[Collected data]

Lemma hopeless_call n s h range f s' h' : inv n s -> hopeless n s h -> (forall l, Permutation (range l) l) ->
  happen (SlaveCalls h' range f) s = Ret s' -> hopeless n s' h.
Proof.
  intros Hinv Hh He E.
  destruct (slaves s !! h') as [p'|] eqn:Hp'; [|unfold happen in E; rewrite Hp' in E; by injection E as <-].
  destruct (running p' || shutdown p') eqn:Hrun';
    [unfold happen in E; rewrite Hp', Hrun' in E; by injection E as <-|].
  assert (Hown : forall s0 p0, hopeless n s0 h -> (h' = h -> running p0 = false /\
      (n < Z.of_nat (size (serversMap (master s0))) \/ shutdown p0 = true)) ->
    hopeless n (s0 <| slaves := <[h' := p0]> (slaves s0) |>) h).
  { intros s0 p0 H0 Hp0. destruct (decide (h' = h)) as [->|]; [|by apply hopeless_other].
    exists p0. cbn. by rewrite lookup_insert_eq, (proj1 (Hp0 eq_refl)); destruct (Hp0 eq_refl). }
  assert (Hcase : h' = h -> n < Z.of_nat (size (serversMap (master s)))).
  { intros ->. destruct Hh as (p & Hp & _ & [?|Hsh]); [done|]. assert (p' = p) as -> by congruence.
    rewrite Hsh, orb_true_r in Hrun'. done. }
  destruct (decide (f = RequestLost)) as [->|Hf].
  { unfold happen in E. rewrite Hp', Hrun' in E. injection E as <-. apply Hown; [done|].
    apply orb_false_iff in Hrun' as [? _]. split; [done|by right]. }
  apply orb_false_iff in Hrun' as [Hrun' Hsh'].
  destruct (slave_registers n s h' p' range f Hinv Hp' Hrun' Hsh' He Hf) as (m & answer & Hreg & E' & _).
  cbn zeta in E'. rewrite E in E'. injection E' as ->. change (slaves s) with (slaves (s <| master := m |>)).
  apply Hown; [eapply hopeless_master; [by eapply registered_more|done]|]. intros Eh. specialize (Hcase Eh). cbn.
  destruct (register_refused n range _ s m answer Hinv He Hcase Hreg) as [Hm Hans]. split; [|by left].
  destruct f; [|done..]. unfold registerTurn. destruct answer as [r|]; [|done]. specialize (Hans r eq_refl).
  by destruct (rr_Status r =? OK) eqn:Er; breflect.
Qed.

Lemma hopeless_step n s s' h : inv n s -> hopeless n s h -> step s s' -> hopeless n s' h.
Proof.
  intros Hinv Hh (e & He & E). destruct e as [range|h' k id|h' range f|h' mode|h' f]; cbn [proper] in He.
  - destruct (selfRegistered s) eqn:Hself; [unfold happen in E; rewrite Hself in E; by injection E as <-|].
    destruct (master_registers n s range Hinv Hself He) as (m & answer & Hreg & E' & _).
    rewrite E in E'. injection E' as ->. eapply hopeless_master in Hh; [exact Hh|by eapply registered_more].
  - unfold happen in E. destruct (NewStorageServer masterHost k id) as [[ss|]| |]; cbn in E; try done;
      [|by injection E as <-].
    case_bool_decide as Hfree; injection E as <-; [done|]. apply hopeless_other; [|done].
    intros ->. apply Hfree. right. destruct Hh as (p & Hp & _). by eexists.
  - by eapply hopeless_call.
  - unfold happen in E. case_bool_decide; by injection E as <-.
  - unfold happen in E. destruct (askers s !! h') as [a|]; [|by injection E as <-].
    cbn zeta in E. destruct (resume h' _); by injection E as <-.
Qed.

Lemma hopeless_never n s h : inv n s -> hopeless n s h -> forall s' ss, rtc step s s' -> ~ serving s' h ss.
Proof.
  intros Hinv Hh s' ss R.
  assert (Hkeep : inv n s' /\ hopeless n s' h).
  { eapply (rtc_invariant step (fun s => inv n s /\ hopeless n s h)); [|done|exact R].
    intros s1 s2 [I1 H1] St. split; [by eapply start_inv_step|by eapply hopeless_step]. }
  destruct Hkeep as [I' (p & Hp & Hrun & _)]. destruct (iv_slaves _ _ I' _ _ Hp) as [Hne _].
  intros [(? & _)|(p' & Hp' & _ & Hrun')]; [done|]. congruence.
Qed.

(** A call that is lost shuts the client of the slave down. *)
Lemma lost_call n s h p range f s' : inv n s -> slaves s !! h = Some p -> running p = false -> shutdown p = false ->
  (forall l, Permutation (range l) l) -> f <> Delivered ->
  happen (SlaveCalls h range f) s = Ret s' -> hopeless n s' h.
Proof.
  intros Hinv Hp Hrun Hsh Hr Hf E.
  assert (Hlast : forall s0, hopeless n (s0 <| slaves := <[h := loseConnection p]> (slaves s0) |>) h).
  { intros s0. exists (loseConnection p). cbn. rewrite lookup_insert_eq. auto. }
  destruct (decide (f = RequestLost)) as [->|Hq].
  - unfold happen in E. rewrite Hp, Hrun, Hsh in E. injection E as <-. apply Hlast.
  - destruct (slave_registers n s h p range f Hinv Hp Hrun Hsh Hr Hq) as (m & answer & _ & E' & _).
    cbn zeta in E'. rewrite E in E'. injection E' as ->. destruct f; [done..|].
    exact (Hlast (s <| master := m |>)).
Qed.

(** ** The system that has come up *)

(** The running processes as the system of [StorageCluster]. *)
Definition storageSystem (s : sys) (clock : nat -> Time) (fates : nat -> StorageCluster.fate) : StorageCluster.cluster :=
  StorageCluster.mkCluster (<[masterHost := master s]> (server <$> slaves s)) (libs s) clock fates 0.

Lemma fresh_sets ss : fresh ss -> sets ss.
Proof. intros (_ & Hl & _) k l. unfold lists. rewrite Hl, fmap_empty, lookup_empty. done. Qed.

Lemma started_ready n s n0 hosts clk fates :
  inv n s -> masterWaiting (master s) = false -> (forall h, is_Some (slaves s !! h) -> up s h) ->
  head (serversList (master s)) = Some n0 -> (forall i j, (i <= j)%nat -> clk i <= clk j) -> hosts ⊆ dom (libs s) ->
  StorageCluster.ready (serversList (master s)) n0 hosts (storageSystem s clk fates).
Proof.
  intros Hinv Hw Hup Hn0 Hclk Hme. pose proof (master_ok _ _ Hinv Hw) as Hok. split; cbn; try done.
  - intros h ls Hls. by destruct (iv_libs _ _ Hinv h ls Hls) as (_ & ? & ? & _).
  - intros nd Hin. pose proof (ring_nodes n s nd Hinv Hok Hin) as Hnd. pose proof (iv_ids _ _ Hinv _ _ Hnd) as Hid.
    unfold idAt in Hid. case_bool_decide as Eh.
    + exists (master s). split; [by rewrite Eh, lookup_insert_eq|]. injection Hid as Hid.
      split; try done; [by apply Hinv|by apply fresh_sets, Hinv].
    + destruct (slaves s !! HostPort nd) as [p|] eqn:Ep; [|done]. injection Hid as Hid.
      destruct (Hup (HostPort nd)) as (p' & Ep' & Hrun); [by eexists|]. rewrite Ep in Ep'. injection Ep' as <-.
      destruct (iv_slaves _ _ Hinv _ _ Ep) as (_ & Hf & Hr). destruct (Hr Hrun) as (_ & ? & ? & _).
      exists (server p). split; [by rewrite lookup_insert_ne, lookup_fmap, Ep|].
      split; try done; [by apply Hf|by apply fresh_sets].
  - intros k h ls Hls. destruct (iv_libs _ _ Hinv h ls Hls) as (_ & _ & _ & Hv & Hl). cbn in *.
    destruct (StorageCluster.uncached k ls) as [? Hc]; [by rewrite Hv, lookup_empty|by rewrite Hl, lookup_empty|].
    split; [done|]. intros x l E. rewrite Hc in E. done.
Qed.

**Assigned task:** Above are some records; copy exactly the lines from the one with "- unfold happen in E. case_bool_decide;" through the one with "intros Hinv Hp Hrun Hsh Hr Hf E.", both included, and no others.

**Solution to the problem:**
  - unfold happen in E. case_bool_decide; by injection E as <-.
  - unfold happen in E. destruct (askers s !! h') as [a|]; [|by injection E as <-].
    cbn zeta in E. destruct (resume h' _); by injection E as <-.
Qed.

Lemma hopeless_never n s h : inv n s -> hopeless n s h -> forall s' ss, rtc step s s' -> ~ serving s' h ss.
Proof.
  intros Hinv Hh s' ss R.
  assert (Hkeep : inv n s' /\ hopeless n s' h).
  { eapply (rtc_invariant step (fun s => inv n s /\ hopeless n s h)); [|done|exact R].
    intros s1 s2 [I1 H1] St. split; [by eapply start_inv_step|by eapply hopeless_step]. }
  destruct Hkeep as [I' (p & Hp & Hrun & _)]. destruct (iv_slaves _ _ I' _ _ Hp) as [Hne _].
  intros [(? & _)|(p' & Hp' & _ & Hrun')]; [done|]. congruence.
Qed.

(** A call that is lost shuts the client of the slave down. *)
Lemma lost_call n s h p range f s' : inv n s -> slaves s !! h = Some p -> running p = false -> shutdown p = false ->
  (forall l, Permutation (range l) l) -> f <> Delivered ->
  happen (SlaveCalls h range f) s = Ret s' -> hopeless n s' h.
Proof.
  intros Hinv Hp Hrun Hsh Hr Hf E.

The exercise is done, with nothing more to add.